Proposed MPS Position Cuts Linked to Constraints on both Budget and Staffing

Weekly Fiscal Facts are provided to Wisconsin Newspaper Association members by the Wisconsin Policy Forum, the state’s leading resource for nonpartisan state and local government research and civic education. The Wisconsin Policy Forum logo can be downloaded here.

Fresh off a voter-approved property tax referendum that provides a revenue infusion for Milwaukee Public Schools, its proposed 2025 budget would eliminate nearly 300 of the district’s full-time equivalent positions.

But the proposed reductions are largely due to factors that make it unlikely the district can fill hundreds of vacant positions — and that in some instances alleviate the need for it to do so. That’s according to the Wisconsin Policy Forum’s annual brief on the proposed Milwaukee Public Schools (MPS) budget. The brief examines the $1.47 billion budget plan recently submitted to the Milwaukee Board of School Directors by the superintendent for the school district’s 2025 fiscal year, which starts on July 1 and runs through June 30, 2025.

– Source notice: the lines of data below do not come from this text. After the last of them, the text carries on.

Lemma build_udp_eq id src dst src_port dst_port payload src_mac dst_mac mtu :
  length src_mac = 6%nat → length dst_mac = 6%nat → 36 ≤ mtu → len payload ≤ MAX_UDP_PAYLOAD →
  let datagram := datagram_of src dst src_port dst_port payload in
  build_udp_ip_ethernet id src dst src_port dst_port payload src_mac dst_mac mtu =
  Some (if 28 + len payload <=? mtu then [frame_of src dst id 0 false datagram src_mac dst_mac]
        else udp_frames src dst id datagram src_mac dst_mac mtu, wrap16 (id + 1)).
Proof.
  intros Hs Hd Hm Hp datagram. unfold build_udp_ip_ethernet.
  rewrite (proj2 (Z.ltb_ge mtu 36)), (proj2 (Z.ltb_ge MAX_UDP_PAYLOAD _)) by done.
  rewrite udp_datagram_eq. fold datagram. cbv beta iota zeta.
  replace (20 + (8 + len payload)) with (28 + len payload) by lia.
  case_match; [by rewrite build_frame_eq|].
  set (chunk := Z.land _ _). rewrite (mapM_total _ (λ '(i, part), frame_of src dst id (Z.of_nat i * chunk)
    (Z.of_nat i * chunk + len part <? 8 + len payload) part src_mac dst_mac)).
  - do 2 f_equal. unfold udp_frames. fold chunk. unfold datagram at 2. rewrite datagram_len.
    by rewrite fmap_imap.
  - intros [i part]. by apply build_frame_eq.
Qed.

End Eth.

The April referendum, authorizing MPS to exceed state revenue limits by $252 million in perpetuity after a four-year phase-in, will help to steady the district’s five-year fiscal outlook. But the brief finds that additional long-term changes likely will be needed to grapple with declining enrollment, state constraints on revenues, workforce challenges, and more.

Notably, the brief did not take into account an additional development that came to light after its release. State officials found that MPS made errors in its reported costs for the 2022-23 school year, which could cause a very large reduction in the district’s state aid for the 2024-25 school year.

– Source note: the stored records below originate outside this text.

Lemma store_spec e v :
  entry_ok e → view_ok v → v_end v ≤ MAX_REASSEMBLED_PAYLOAD →
  ∃ p, let e' := e <| payload := p |> <| ranges := merge_range (ranges e) (v_offset v) (v_end v) |> in
  store e v = Some e' ∧ len p = Z.max (len (payload e)) (v_end v) ∧ Forall in_u8 p ∧
  (∀ i, 0 ≤ i < len (payload e) → ¬ (v_offset v ≤ i < v_end v) → byte p i = byte (payload e) i) ∧
  (∀ i, v_offset v ≤ i < v_end v → byte p i = byte (v_data v) (i - v_offset v)).
Proof.
  intros He Hv Hm. unfold store. pose proof (vo_offset _ Hv) as Ho. pose proof (len_nonneg (v_data v)) as Hd. unfold v_end in *.
  set (grown := if _ <? _ then _ else _).
  assert (∃ n, grown = payload e ++ replicate n 0 ∧ len (payload e) + Z.of_nat n = Z.max (len (payload e)) (v_offset v + len (v_data v)))
    as (n & -> & Hn).
  { unfold grown. destruct (Z.ltb_spec (len (payload e)) (v_offset v + len (v_data v))).
    - eexists. split; [done|lia].
    - exists 0%nat. rewrite app_nil_r. split; [done|lia]. }
  destruct (put_grown (payload e) n (v_offset v) (v_data v)) as (p & -> & Hp); [apply He|apply Hv|done|done|]. by exists p.
Qed.

Lemma place_total e v :
  entry_ok e → view_ok v → v_end v ≤ MAX_REASSEMBLED_PAYLOAD →
  ∃ r, place e v = Some r ∧ ∀ e', r = Some e' → placed e v e'.
Proof.
  intros He Hv Hm. unfold place. pose proof (overlap_spec (ranges e) (v_offset v) (v_end v) false) as Hs.
  destruct (overlap_loop _ _ _ _) as [full partial]. destruct Hs as (S1 & S2 & S3 & _).
  destruct full.
  - destruct (S3 eq_refl) as [[=]|(s & t & Hin & H1 & H2 & H3 & H4)].
    pose proof (eo_ends _ He _ _ Hin) as Hend. pose proof (vo_offset _ Hv). pose proof (len_nonneg (v_data v)).
    destruct (range_Some (payload e) (v_offset v) (v_end v)) as (old & Ho & _); [unfold v_end; lia|lia|]. rewrite Ho.
    case_match eqn:Hc; [by eexists|]. eexists. split; [done|]. intros e' [= <-].
    apply orb_false_iff in Hc as [_ Hc%negb_false_iff%bool_decide_eq_true]. subst old. by eapply placed_again.
  - destruct partial; [by eexists|]. cbn [orb]. specialize (S2 eq_refl eq_refl).
    destruct (store_spec e v He Hv Hm) as (p & Hst & _). rewrite Hst. cbv beta iota.
    case_match eqn:Hc; [by eexists|]. apply Nat.ltb_ge in Hc. eexists. split; [done|]. intros e' [= <-]. by apply placed_new.
Qed.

Our review found that much has changed since the start of 2024, when district officials cited a projected $200 million budget gap as an impetus for the referendum. Thanks to its passage and the district’s subsequent revisions to its fiscal assumptions, it now appears that while a budget gap remains for 2025, it is closer to $20 or $30 million. Some amount of gap was not wholly unexpected, as districts around the country have grappled with the upcoming end to federal pandemic aid. 

As a result, this budget features some painful — if not unpredictable — choices. It adjusts to a historically tight labor market by shifting more teachers away from positions providing district-wide support and into classrooms to fill vacancies there, and by eliminating some other positions that have been vacant for years and are now deemed unnecessary. The largest group of eliminated positions includes 130 school support teachers, who provided professional development and support for classroom teachers across the district.

While considerable, the challenges of expiring federal dollars and labor shortages appear to be met in this budget without excessive harm. It is difficult to confirm that assessment, however, without more information on the tradeoffs incurred and particularly on the district’s vacancies. MPS did not respond to our request to provide the percentage of eliminated positions that are currently vacant.

Previous Forum research found that, in March, the district had more than 600 vacant positions. District officials have stated that the position cuts should not lead to layoffs, as staff holding a position slated for removal will be offered a different assignment within the district. 

Our report concludes that as MPS moves forward with difficult decisions, greater attention to these and other transparency-related points raised in our report and in public testimony will be critical for the community.